Dementia affects over 850,000 people in the UK and the cost to the economy is currently over £24 billion per annum. Alzheimer’s disease (AD) is the most common cause of dementia and one of the great health-care challenges of the 21st century. AD is an irreversible, progressive brain disease characterised by deposition of extracellular amyloid beta (Aβ) peptide and subsequent formation of neuritic plaques leading to dementia. There is no effective treatment for AD. Epidemiological studies report reduced prevalence of AD among users of nonsteroidal anti-inflammatory drugs (NSAIDs).

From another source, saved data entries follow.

(** When the client fails every call the budget allows, and every
    failure but the last is retried, the loop makes all these calls and
    raises the failure of the last. *)
Lemma retry_loop_exhausts req retry outs :
  forall n a lst e w',
  answers rt req (world e) outs w' ->
  length outs = n -> (1 <= n)%nat ->
  Z.of_nat n = max_attempts retry - a + 1 ->
  Forall (fun out => succeeded out = false) outs ->
  (forall i out, outs !! i = Some out -> (S i < length outs)%nat ->
     retryable_failure out /\
     forall k, exists d,
       delay_after rt retry (a + Z.of_nat i) out (random_random rt k) = Some d /\
       sleep_fault rt d = None) ->
  exists e' evs out,
    retry_loop rt req retry n a lst e = (Raise (failure_of out), e') /\
    last outs = Some out /\ advances e evs e' /\
    map (fun x => x.2) (attempts_of evs) = outs /\ world e' = w'.
Proof.
  induction outs as [|out outs IH]; intros n a lst e w' Hans Hlen Hn Hbudget Hfail Hgr.
  - simpl in Hlen. lia.
  - inversion Hans as [|w out' w1 outs' w2 Hc Hrest]; subst.
    apply Forall_cons in Hfail as [Hout Hfail].
    cbn [length] in *. rewrite retry_loop_S.
    set (e1 := {| world := w1; draws := draws e;
                  trace := trace e ++ [EvAttempt a req out];
                  report_file := report_file e |}).
    assert (Hdo : do_request rt a req e = (out, e1)).
    { unfold do_request. by rewrite Hc. }
    assert (Hadv1 : advances e [EvAttempt a req out] e1) by done.
    rewrite Hdo.
    destruct outs as [|out2 outs].
    + inversion Hrest; subst. simpl in Hbudget.
      exists e1, [EvAttempt a req out], out.
      split; [|by repeat split].
      destruct out as [resp|x]; simpl in Hout.
      * rewrite Hout.
        replace (a <? max_attempts retry) with false by (symmetry; apply Z.ltb_ge; lia).
        rewrite andb_false_r. apply Z.ltb_ge in Hout.
        unfold bind, raise_for_status.
        destruct (Z.leb_spec 200 (status_code resp)),
                 (Z.leb_spec (status_code resp) 299); simpl; done || lia.
      * destruct (is_transient x); [|done].
        by replace (max_attempts retry <=? a) with true by (symmetry; apply Z.leb_le; lia).
    + destruct (Hgr 0%nat out eq_refl ltac:(simpl; lia)) as (Hretry & Hdelay).
      destruct (Hdelay (draws e1)) as (d & Hd & Hsleep).
      rewrite Z.add_0_r in Hd.
      apply delay_after_run in Hd as (e2 & Hw2 & Hadv2 & Hresp & Hexc).
      set (e3 := emit rt (EvSleep d) e2).
      assert (Hs : time_sleep rt d e2 = (Return tt, e3)).
      { unfold time_sleep. by rewrite Hsleep. }
      assert (Hadv3 : advances e2 [EvSleep d] e3) by done.
      assert (Hnext : forall lst', exists e' evs outl,
        retry_loop rt req retry (S (length outs)) (a + 1) lst' e3
          = (Raise (failure_of outl), e') /\
        last (out2 :: outs) = Some outl /\ advances e3 evs e' /\
        map (fun x => x.2) (attempts_of evs) = out2 :: outs /\ world e' = w').
      { intros lst'. apply IH.
        - simpl. rewrite Hw2. exact Hrest.
        - done.
        - lia.
        - cbn [length] in Hbudget. lia.
        - done.
        - intros i o Hi Hlt.
          destruct (Hgr (S i) o Hi ltac:(simpl in *; lia)) as [? Hk].
          split; [done|]. intros k. destruct (Hk k) as (d' & Hd' & ?).
          exists d'. split; [|done].
          by replace (a + 1 + Z.of_nat i) with (a + Z.of_nat (S i)) by lia. }
      assert (Ha : (a <? max_attempts retry) = true)
        by (apply Z.ltb_lt; cbn [length] in Hbudget; lia).
      apply retryable_failure_outcome in Hretry.
      destruct out as [resp|x]; simpl in Hout, Hretry.
      * destruct (Hnext lst) as (e' & evs & outl & Hrun & Hlast & Hadv & Hmap & Hw).
        exists e', (EvAttempt a req (Return resp) :: EvSleep d :: evs), outl.
        split; [|split; [by rewrite last_cons, Hlast|split; [|split; [simpl; by rewrite Hmap|done]]]].
        -- rewrite Hout, Hretry, Ha. simpl. unfold bind.
           rewrite (Hresp resp eq_refl), Hs. exact Hrun.
        -- apply (advances_trans _ _ _ [_] _ Hadv1).
           apply (advances_trans _ _ _ [] _ Hadv2).
           by apply (advances_trans _ _ _ [_] _ Hadv3).
      * destruct (Hnext (Some x)) as (e' & evs & outl & Hrun & Hlast & Hadv & Hmap & Hw).
        exists e', (EvAttempt a req (Raise x) :: EvSleep d :: evs), outl.
        split; [|split; [by rewrite last_cons, Hlast|split; [|split; [simpl; by rewrite Hmap|done]]]].
        -- rewrite Hretry.
           replace (max_attempts retry <=? a) with false
             by (symmetry; apply Z.leb_gt; by apply Z.ltb_lt).
           unfold bind. rewrite (Hexc x eq_refl), Hs. exact Hrun.
        -- apply (advances_trans _ _ _ [_] _ Hadv1).
           apply (advances_trans _ _ _ [] _ Hadv2).
           by apply (advances_trans _ _ _ [_] _ Hadv3).
Qed.

(** C7: one run of the executor, with a budget of at least one attempt.
    Its attempts are the client's answers to as many calls of
    [client.request], at most [max_attempts] of them.  When the client
    fails [max_attempts] calls in a row, each failure but the last being
    one that is retried (a retryable status, a timeout or a network error,
    followed by a delay that [time.sleep] accepts), the executor makes
    exactly these [max_attempts] attempts and raises the failure of the
    last one to its caller: its status error, or its network fault.  In
    any run that has made [max_attempts] attempts none of which succeeded,
    the result is the failure of the last attempt; and a response that the
    executor returns has a status below 400. *)
Theorem retry_budget_exhaustion req retry e res e' :
  1 <= max_attempts retry ->
  request_with_retries rt req retry e = (res, e') ->
  exists evs, advances e evs e' /\
    answers rt req (world e) (map (fun x => x.2) (attempts_of evs)) (world e') /\
    Z.of_nat (length (attempts_of evs)) <= max_attempts retry /\
    (forall outs w',
       answers rt req (world e) outs w' ->
       Z.of_nat (length outs) = max_attempts retry ->
       Forall (fun out => succeeded out = false) outs ->
       retries_granted rt retry outs ->
       map (fun x => x.2) (attempts_of evs) = outs /\
       map attempt_no (attempts_of evs) = seqZ 1 (max_attempts retry) /\
       world e' = w' /\
       exists out, last outs = Some out /\ res = Raise (failure_of out)) /\
    (Z.of_nat (length (attempts_of evs)) = max_attempts retry ->
     Forall (fun x => succeeded x.2 = false) (attempts_of evs) ->
     exists x, last (attempts_of evs) = Some x /\ res = Raise (failure_of x.2)) /\
    (forall resp, res = Return resp -> status_code resp < 400).
Proof.
  intros Hmax H.
  destruct (request_with_retries_run _ _ _ _ _ H) as (evs & Hadv & Hpost).
  destruct (retry_loop_answers _ _ _ _ _ _ _ _ H) as (evs' & Hadv' & Hans).
  rewrite <- (advances_inj _ _ _ _ Hadv Hadv') in Hans. clear evs' Hadv'.
  exists evs. split; [done|]. split; [done|].
  destruct Hpost as (_ & Hnum & Hlen & _ & Hret & Hfail).
  split; [lia|]. split; [|split].
  - intros outs w' Houts Hfull Hall Hgr.
    destruct (retry_loop_exhausts req retry outs (Z.to_nat (max_attempts retry)) 1
                None e w') as (e2 & evs2 & out & Hrun & Hlast & Hadv2 & Hmap & Hw);
      [done|lia|lia|lia|done| |].
    { intros i o Hi Hlt. destruct (Hgr i o Hi Hlt) as [? Hk]. split; [done|].
      intros k. destruct (Hk k) as (d & Hd & ?). exists d. split; [|done].
      by replace (1 + Z.of_nat i) with (Z.of_nat (S i)) by lia. }
    unfold request_with_retries in H. rewrite Hrun in H. injection H as <- <-.
    rewrite (advances_inj _ _ _ _ Hadv Hadv2).
    split; [done|]. split; [|split; [done|by exists out]].
    rewrite (advances_inj _ _ _ _ Hadv Hadv2) in Hnum. rewrite Hnum.
    f_equal. rewrite <- Hfull, <- Hmap. by rewrite length_map.
  - intros Hfull Hall.
    destruct (last (attempts_of evs)) as [x|] eqn:Hlast.
    + exists x. split; [done|]. apply Hfail; [done| |].
      * assert (last (map attempt_no (attempts_of evs)) = Some (attempt_no x)) as Hl.
        { change (last (attempt_no <$> attempts_of evs) = Some (attempt_no x)).
          by rewrite fmap_last, Hlast. }
        rewrite Hnum, last_lookup, length_seqZ in Hl.
        apply lookup_seqZ in Hl. lia.
      * apply last_Some_elem_of in Hlast.
        by apply (proj1 (Forall_forall _ _) Hall).
    + apply last_None in Hlast. rewrite Hlast in Hfull. simpl in Hfull. lia.
  - intros resp Hr. by apply Hret.
Qed.

End Executor.

(** ** The reconciler *)

Section Reconciler.

Context (rt : Runtime).
Implicit Types (e : Env rt) (it : Item) (st : Stats).

Lemma json_status_run resp e r e' :
  json_status rt resp e = (r, e') -> e' = e.
Proof. unfold json_status. destruct (body resp); by intros [= <- <-]. Qed.

Lemma upsert_try_run it e r e' :
  upsert_try rt it e = (r, e') ->
  exists evs, advances e evs e' /\
    operations_of evs = [upsert_request it] /\
    Forall (fun x => request_of x = upsert_request it) (attempts_of evs).
Proof.
  unfold upsert_try, bind.
  destruct (request_with_retries _ _ _ e) as [res e1] eqn:H.
  apply request_with_retries_run in H as (evs & Hadv & Hpost).
  intros H'. assert (e' = e1) as ->.
  { destruct res as [resp|x]; [by eapply json_status_run|by injection H' as <- <-]. }
  exists evs. split; [done|]. split.
  - eapply loop_post_operations; [|exact Hpost]. by vm_compute.
  - by eapply loop_post_requests.
Qed.

Lemma upsert_try_world (P : World rt -> Prop) it e r e' :
  (forall w out w', P w -> client_request rt (upsert_request it) w = (out, w') -> P w') ->
  upsert_try rt it e = (r, e') -> P (world e) -> P (world e').
Proof.
  intros HP. unfold upsert_try, bind.
  destruct (request_with_retries _ _ _ e) as [res e1] eqn:H.
  intros H' Hw. eapply request_with_retries_world in H; [|done..].
  destruct res as [resp|x]; [|by injection H' as <- <-].
  by apply json_status_run in H' as ->.
Qed.

Lemma upsert_one_tally it st e :
  upsert_one rt it st e =
    (stats_add st (tally (upsert_try rt it e).1), (upsert_try rt it e).2).
Proof.
  unfold upsert_one. destruct (upsert_try rt it e) as [[status|x] e1]; simpl.
  - case_bool_decide; unfold stats_add; simpl; do 2 f_equal; lia.
  - unfold stats_add; simpl; do 2 f_equal; lia.
Qed.

Lemma stats_add_assoc s1 s2 s3 :
  stats_add (stats_add s1 s2) s3 = stats_add s1 (stats_add s2 s3).
Proof. unfold stats_add; simpl; f_equal; lia. Qed.

Lemma stats_add_zero_r s : stats_add s stats_zero = s.
Proof. destruct s. unfold stats_add; simpl; f_equal; lia. Qed.

Lemma stats_add_zero_l s : stats_add stats_zero s = s.
Proof. destruct s. unfold stats_add; simpl; f_equal; lia. Qed.

(** The counters a loop starts from only offset its result. *)
Lemma upsert_loop_from items st e :
  upsert_loop rt items st e =
    (stats_add st (upsert_sink_items rt items e).1, (upsert_sink_items rt items e).2).
Proof.
  unfold upsert_sink_items. fold stats_zero.
  revert st e. induction items as [|it items IH]; intros st e; simpl.
  - by rewrite stats_add_zero_r.
  - rewrite !upsert_one_tally.
    rewrite (IH (stats_add st _)), (IH (stats_add stats_zero _)); simpl.
    by rewrite stats_add_zero_l, stats_add_assoc.
Qed.

Lemma upsert_sink_items_cons it items e :
  upsert_sink_items rt (it :: items) e =
    (stats_add (tally (upsert_try rt it e).1)
               (upsert_sink_items rt items (upsert_try rt it e).2).1,
     (upsert_sink_items rt items (upsert_try rt it e).2).2).
Proof.
  unfold upsert_sink_items at 1. fold stats_zero. simpl.
  by rewrite upsert_one_tally, upsert_loop_from, stats_add_zero_l.
Qed.

Lemma upsert_sink_items_app l1 l2 e :
  upsert_sink_items rt (l1 ++ l2) e =
    (stats_add (upsert_sink_items rt l1 e).1
               (upsert_sink_items rt l2 (upsert_sink_items rt l1 e).2).1,
     (upsert_sink_items rt l2 (upsert_sink_items rt l1 e).2).2).
Proof.
  revert e. induction l1 as [|it l1 IH]; intros e.
  - simpl. change (upsert_sink_items rt [] e) with (stats_zero, e). simpl.
    by rewrite stats_add_zero_l, <- surjective_pairing.
  - simpl. rewrite !upsert_sink_items_cons, IH; simpl.
    by rewrite stats_add_assoc.
Qed.

Lemma upsert_sink_items_run items e :
  exists evs, advances e evs (upsert_sink_items rt items e).2 /\
    operations_of evs = map upsert_request items /\
    Forall (fun x => is_sink_write (request_of x) = true) (attempts_of evs).
Proof.
  revert e. induction items as [|it items IH]; intros e.
  - exists []. split; [apply advances_refl|done].
  - rewrite upsert_sink_items_cons; simpl.
    destruct (upsert_try rt it e) as [r e1] eqn:Ht; simpl.
    apply upsert_try_run in Ht as (evs1 & Hadv1 & Hops1 & Hreq1).
    destruct (IH e1) as (evs2 & Hadv2 & Hops2 & Hreq2).
    exists (evs1 ++ evs2). split; [by eapply advances_trans|]. split.
    + by rewrite operations_of_app, Hops1, Hops2.
    + rewrite attempts_of_app. apply Forall_app. split; [|done].
      eapply Forall_impl; [exact Hreq1|]. by intros x ->.
Qed.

The therapeutic effects of fenamate NSAIDs have been reported in a model of Aβ induced memory loss in transgenic mice. These data suggest that fenamates could be repurposed as NLRP3 inflammasome inhibitors and AD therapeutics. The aim of the current study was to investigate the hypothesis that fenamate NSAIDs prevent aggregation of Aβ1-42 peptide. The effects of mefenamic acid, flufenamic acid, ibuprofen and naproxen on Aβ1-42 aggregation were analysed spectrofluorometrically using the thioflavin-T assay and by gel electrophoresis, over 96 h.  Mefenamic acid was most effective at reducing Aβ1-42 aggregation. A reduction in the levels of intermediate sized (trimers/tetramers) Aβ1-42 peptide oligomers was consistently observed at an NSAID: Aβ1-42 peptide ratio of 20:1.